Un vecino suyo, moro,
de Tetuán, recibió un mico
y a este mico, lo ató el moro
en su balcón, ante el loro
que así quedo frente al mico.
Tanto y tanto charla el loro,
que un día se enfada el mico
y con la furia de un toro,
lo embiste; se esconde el loro,
rompe la cadena el mico,
salta a la jaula del loro,
sale el loro, pica al mico,
chilla el mico, grita el loro...
se asoman al ruido el moro,
y el señor de Puerto Rico.
-Porque no encierra a su loro?
-Porque no ata bien su mico?
- exclaman los dos a coro
y uno le echa mano al loro
y el otro tira del mico.
Cae el mico sobre el loro,
el loro le clava el pico,
los dientes rechina el mico...
y, asustado, muerde al moro
y al señor de Puerto Rico.
Este reniega del loro,
y jura matar al mico,
mientras furibundo, el moro,
provoca al amo del loro,
y embiste al loro y al mico.
Hacia arriba vuela el loro,
se escurre hacia abajo el mico
y, faltándole al decoro,
caen, trabados en lucha, el moro
y el señor de Puerto Rico...
- ¡Ay! moro si pierdo al loro!
exclama el de Puerto Rico
y airado, replica el moro:
- Pagará caro tu loro,
cristiano, si pierdo al mico!!
Los imita arriba el loro,
muecas, hace abajo el mico,
y no se sabe si el moro,
es quien habla, o si es el loro,
o el señor de Puerto Rico.
Crece el trajín: vuela el loro
y va a caer sobre el mico...
Furioso el de Puerto Rico
viendo en peligro su loro,
quiere ahora matar al mico.
Le da un empujón al moro,
le dispara un tiro al mico,
yerra el tiro y mata al loro,
se desmaya. Ríe el moro
y corre en busca del mico...
Risueño regresa el moro,
con el loro y con el mico,
ríe el de Puerto Rico,
le envía, muerto, al loro
y una carta con el mico.
Dice: "seis onzas de oro
por atentar contra el mico,
a un infiel, reclama un moro,
guarde disecado al loro;
pero págueme ese pico..."
Viendo esto, el amo del loro,
se lanza furioso al mico;
mata al mico, mata al moro...
muertos moro, mico y loro
Se embarca...
Y a Puerto Rico!!!

jajajaja!!!
Emoción, nostalgias y pena.
Emoción al recordar el poema que alegró a mis hijos cuando eran niños, nostalgias porque fué hace mucho tiempo y pena
por la triste muerte de Walter Yonsky que supo cantarlo con tanta gracia.

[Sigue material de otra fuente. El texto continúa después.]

(* ===== verification/OverlayTheorems.v ===== *)
(** * Properties of the overlay *)

From S2P Require Import Prelude OrdContainers Floodgate ItemFetcher.

Section Flood.
Context {Msg : Type} (sha256 : Msg -> MsgHash).

(** C30. A message is not sent twice.  In any history of received and broadcast
    messages, forced or not, closed ledgers and shutdown: if a message is sent
    to a peer that has sent it to us, or to which it was sent before, then its
    record was cleared in between, more than ten ledgers after it was made. *)
Theorem flood_never_repeats os l1 e l2 h p l3 : floodLog (FG.floodOps sha256 os) = l1 ++ e :: l2 ++ FSent h p :: l3 -> e = FGot h p \/ e = FSent h p ->
  exists created current, FCleared h created current ∈ l2 /\ u32 (created + 10) < current.
Proof.
  intros E He. destruct (floodOps_events sha256 os) as [Hn Hc].
  specialize (Hn (l1 ++ e :: l2) h p l3). rewrite E, <- app_assoc in Hn. specialize (Hn eq_refl). rewrite knows_app in Hn. apply orb_false_iff in Hn as [Hn _].
  cbn [knows] in Hn. apply orb_false_iff in Hn as [_ Hn]. assert (about h p e = true) as Ha by (destruct He as [-> | ->]; cbn; by rewrite !Z.eqb_refl).
  rewrite Ha, andb_true_l in Hn. apply negb_false_iff, existsb_exists in Hn as (c & Hin & Hcl). destruct c as [| |h' created current]; [done|done|].
  cbn in Hcl. apply Z.eqb_eq in Hcl as ->. apply list_elem_of_In in Hin. exists created, current. split; [done|].
  rewrite Forall_forall in Hc. apply (Hc (FCleared h created current)). rewrite E. apply elem_of_app. right. right. apply elem_of_app. by left.
Qed.

(** A broadcast reaches everyone, and forcing it changes nothing.  Unless
    the node is shutting down, a broadcast sends the message, in any state that
    can be reached, once to each connected and authenticated peer that is not known to have
    it, and everyone it was sent to is noted.  The flag [force] makes no
    difference, and broadcasting again, forced or not, sends nothing to the
    same peers. *)
Theorem broadcast_reaches_all os env msg force : let st := FG.floodOps sha256 os in mShuttingDown st = false ->
  exists to, NoDup to /\ (forall p, p ∈ to <-> p ∈ getPeers env /\ isAuthenticated env p = true /\ p ∉ FG.getPeersKnows (sha256 msg) st) /\
    let st' := FG.broadcast sha256 env msg force st in
    sends st' = sends st ++ map (fun p => (p, msg)) to /\ st' = FG.broadcast sha256 env msg (negb force) st /\
    (forall p, p ∈ FG.getPeersKnows (sha256 msg) st' <-> p ∈ FG.getPeersKnows (sha256 msg) st \/ p ∈ to) /\
    (forall force', sends (FG.broadcast sha256 env msg force' st') = sends st').
Proof.
  intros st Hsd. pose proof (floodOps_ok sha256 os) as Hok. fold st in Hok.
  assert (forall st : FloodState Msg, floodOk st -> os_sorted (FG.getPeersKnows (sha256 msg) st)) as Hsort.
  { intros st0 H0. unfold FG.getPeersKnows. destruct (om_find _ _) eqn:E; [by eapply fl_told|done]. }
  destruct (broadcast_spec sha256 env msg force st Hok Hsd) as (told & to & Et & Eb).
  pose proof (tellPeers_spec env (getPeers env) _ (Hsort st Hok)) as Hspec. rewrite Et in Hspec. destruct Hspec as (T1 & T2 & T3 & T4).
  exists to. split; [done|]. split; [done|]. cbv zeta.
  assert (forall p, p ∈ FG.getPeersKnows (sha256 msg) (FG.broadcast sha256 env msg force st) <-> p ∈ FG.getPeersKnows (sha256 msg) st \/ p ∈ to) as Hk.
  { intros p. rewrite <- T2, Eb. unfold FG.getPeersKnows. cbn. by rewrite om_find_set_eq. }
  split_and!; [by rewrite Eb|by rewrite force_nothing, (force_nothing sha256 env msg (negb force))|done|].
  intros force'. pose proof (broadcast_ok sha256 env msg force st Hok) as Hok'. set (st' := FG.broadcast sha256 env msg force st) in *.
  assert (mShuttingDown st' = false) as Hsd' by (by rewrite Eb).
  destruct (broadcast_spec sha256 env msg force' st' Hok' Hsd') as (told' & to' & Et' & ->).
  pose proof (tellPeers_spec env (getPeers env) _ (Hsort st' Hok')) as Hspec. rewrite Et' in Hspec. destruct Hspec as (_ & _ & _ & T4').
  assert (to' = []) as ->; [|by rewrite app_nil_r]. destruct to' as [|q to']; [done|exfalso].
  destruct (T4' q) as [Hq _]. destruct (Hq ltac:(by left)) as (H1 & H2 & H3). apply H3, Hk.
  destruct (decide (q ∈ FG.getPeersKnows (sha256 msg) st)) as [?|Hne]; [by left|right]. by apply T4.
Qed.

End Flood.

(** Three peers, one of which is not authenticated, and messages that are their own hashes. *)
Definition floodEnv (ledger : Z) : FloodEnv := {| getPeers := [1; 2; 3]; isAuthenticated := fun p => negb (p =? 3); getCurrentLedgerSeq := ledger |}.
Definition floodHistory : list (@FG.FloodOp Z) :=
  [FG.OpAdd (floodEnv 5) 77 1; FG.OpBroadcast (floodEnv 5) 77 false; FG.OpClear 15; FG.OpClear 16; FG.OpBroadcast (floodEnv 16) 77 false].

Lemma flood_never_repeats_witness : exists created current, FCleared 77 created current ∈ [FSent 77 2; FCleared 77 5 16] /\ u32 (created + 10) < current.
Proof. apply (flood_never_repeats id floodHistory [] (FGot 77 1) [FSent 77 2; FCleared 77 5 16] 77 1 [FSent 77 2]); [vm_compute; reflexivity|by left]. Defined.

Lemma broadcast_reaches_all_witness : exists to, NoDup to /\ (forall p, p ∈ to <-> p ∈ getPeers (floodEnv 5) /\ isAuthenticated (floodEnv 5) p = true /\
    p ∉ FG.getPeersKnows (id 77) (FG.floodOps id [FG.OpAdd (floodEnv 5) 77 1])) /\
    let st' := FG.broadcast id (floodEnv 5) 77 true (FG.floodOps id [FG.OpAdd (floodEnv 5) 77 1]) in
    sends st' = sends (FG.floodOps id [FG.OpAdd (floodEnv 5) 77 1]) ++ map (fun p => (p, 77)) to /\
    st' = FG.broadcast id (floodEnv 5) 77 (negb true) (FG.floodOps id [FG.OpAdd (floodEnv 5) 77 1]) /\
    (forall p, p ∈ FG.getPeersKnows (id 77) st' <-> p ∈ FG.getPeersKnows (id 77) (FG.floodOps id [FG.OpAdd (floodEnv 5) 77 1]) \/ p ∈ to) /\
    (forall force', sends (FG.broadcast id (floodEnv 5) 77 force' st') = sends st').
Proof. apply (broadcast_reaches_all id [FG.OpAdd (floodEnv 5) 77 1] (floodEnv 5) 77 true). reflexivity. Defined.

(** ** Fetching *)

(** A round of requests asks every authenticated peer once.  While the
    peers do not change, the calls of [tryNextPeer] from the start of a round
    ask the authenticated ones of the random peers one after the other, those
    that are known to have an envelope that waits for the item before the
    others; the next call asks no one, waits for one and a half seconds times
    the number of rounds (at most a thousand), and the next round starts
    anew. *)
Theorem fetch_round_asks_all {Envelope : Type} env (t : Tracker Envelope) : mPeersToAsk t = [] -> mLastAskedPeer t = None ->
  let L := roundPeers env (mWaitingEnvelopes t) in
  let '(ps, t') := rounds env (Datatypes.S (length L)) t in
  ps = L /\ L ≡ₚ List.filter (authenticated env) (getRandomPeers env) /\
  (exists l1 l2, L = l1 ++ l2 /\ (forall p, p ∈ l1 -> p ∈ TR.peersWithEnvelope env (mWaitingEnvelopes t)) /\ (forall p, p ∈ l2 -> p ∉ TR.peersWithEnvelope env (mWaitingEnvelopes t))) /\
  mPeersToAsk t' = [] /\ mLastAskedPeer t' = None /\ mNumListRebuild t' = i32 (mNumListRebuild t + 1) /\
  mTimer t' = Some (1500 * Z.min 1000 (mNumListRebuild t')) /\ mWaitingEnvelopes t' = mWaitingEnvelopes t.
Proof.
  intros Hp Hl. cbv zeta. rewrite (round_all env t Hp Hl). split; [done|]. split_and!; try done.
  - unfold roundPeers. induction (getRandomPeers env) as [|p l IH]; [done|]. cbn [List.filter].
    destruct (os_mem p _); cbn [negb andb]; destruct (authenticated env p); cbn [rev]; try done.
    + rewrite <- app_assoc. cbn [app]. rewrite <- Permutation_middle. by constructor.
    + rewrite <- Permutation_middle. by constructor.
  - unfold roundPeers. eexists _, _. split; [done|]. split.
    + intros p. rewrite list_elem_of_In, <- in_rev, List.filter_In, andb_true_iff. intros (_ & Hm & _). by apply os_mem_elem.
    + intros p. rewrite list_elem_of_In, List.filter_In, andb_true_iff, negb_true_iff. intros (_ & Hm & _). by apply os_mem_false.
  - cbn. do 2 f_equal. unfold MAX_REBUILD_FETCH_LIST. destruct (_ >? _) eqn:E; zify_bool; lia.
Qed.

(** Peer 2 knows the envelope, peer 3 is not authenticated. *)
Definition fetchEnv : FetchEnv := {| peersKnow := fun h => [2]; getRandomPeers := [1; 2; 3; 4]; authenticated := fun p => negb (p =? 3) |}.
Definition fetchTracker : Tracker Z := TR.listen id 50 TR.init.

Lemma fetch_round_asks_all_witness : [2; 1; 4] ≡ₚ List.filter (authenticated fetchEnv) (getRandomPeers fetchEnv).
Proof. destruct (fetch_round_asks_all fetchEnv fetchTracker eq_refl eq_refl) as (_ & H & _). exact H. Defined.

(** An item that has arrived is delivered to every envelope that waits
    for it, the youngest first, and the search stops.  It is not stopped for good: when the
    peer that was asked last answers that it does not have the item, another
    peer is asked and the timer runs again; and when the item is needed
    again before the tracker is removed, no peer is asked and no timer runs. *)
Theorem received_item_stops_search {Envelope : Type} (sha256 : Envelope -> MsgHash) {Halt : Type} (outOfFuel : Halt) recvE itemID (st : FetchState Envelope) t :
  keepsItem id (fun _ => True) recvE itemID -> om_find itemID (mTrackers st) = Some t ->
  exists st' t', IF.recv id const outOfFuel recvE itemID st = inl st' /\ delivered st' = delivered st ++ (rev (mWaitingEnvelopes t)).*2 /\
    om_find itemID (mTrackers st') = Some t' /\ mWaitingEnvelopes t' = [] /\ mTimer t' = None /\
    (forall env e, asked (IF.fetch sha256 env itemID e st') = asked st' /\
       exists t'', om_find itemID (mTrackers (IF.fetch sha256 env itemID e st')) = Some t'' /\ mTimer t'' = None) /\
    (forall env p, mLastAskedPeer t = Some p ->
       exists t'' ms, om_find itemID (mTrackers (IF.doesntHave env itemID p st')) = Some t'' /\ mTimer t'' = Some ms).
Proof.
  intros Hk Ht. assert (FetchLens (Envelope := Envelope) id const) as Hlens by done.
  destruct (recvLoop_spec id const outOfFuel _ recvE itemID Hk ltac:(done) _ st t I Ht eq_refl) as (st' & t' & E & _ & Ht' & Hw & Htm & Hla & Hd). unfold id in Ht', Hd.
  exists st', t'. split_and!; try done.
  - unfold IF.recv, IF.waiting, id. by rewrite Ht, <- length_rev.
  - intros env e. unfold IF.fetch. rewrite Ht'. split; [cbn; by rewrite app_nil_r|]. eexists. cbn. by rewrite om_find_set_eq.
  - intros env p Hp. unfold IF.doesntHave, TR.doesntHave. rewrite Ht', bool_decide_true by congruence.
    unfold TR.tryNextPeer. destruct (mPeersToAsk t'), (mLastAskedPeer t'); destruct (TR.popBack _ _) as [[q|] r]; eexists _, _; cbn; rewrite om_find_set_eq; done.
Qed.

(** Asking peers for item 9; the herder does nothing with the envelopes. *)
Definition fetchState : FetchState Z := IF.fetch id fetchEnv 9 51 (IF.fetch id fetchEnv 9 50 IF.init).

Lemma received_item_stops_search_witness : exists st' t', IF.recv id const tt (fun _ st => inl st) 9 fetchState = inl st' /\ delivered st' = [51; 50] /\
  om_find 9 (mTrackers st') = Some t' /\ mTimer t' = None.
Proof.
  destruct (received_item_stops_search id tt (fun _ st => inl st) 9 fetchState (Build_Tracker (Some 2) 1 [4; 3; 1] (Some 1500) false [(50, 50); (51, 51)]))
    as (st' & t' & H1 & H2 & H3 & _ & H5 & _); [intros e st _; by exists st|vm_compute; reflexivity|]. exists st', t'. done.
Defined.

Yo no tuve la suerte de ver a Walter Yonsky, el poema me llego a traves de un artista local, Paco Morán.
Es así nomás, tengo el vinilo original en mi poder, se llama EL GARABATO, allí recitaba con maestría este poema - trabalenguas.
Un día me puse a buscar en la WEB que era de Walter, tenía ganas de ir a verlo a donde fuera (este disco era uno de mis favoritos y tengo bastante más de 30) pero tristemente me enteré de la noticia de su apresurada partida. Un recuerdo con cariño para él. SALUD WALTER YONSKY!!!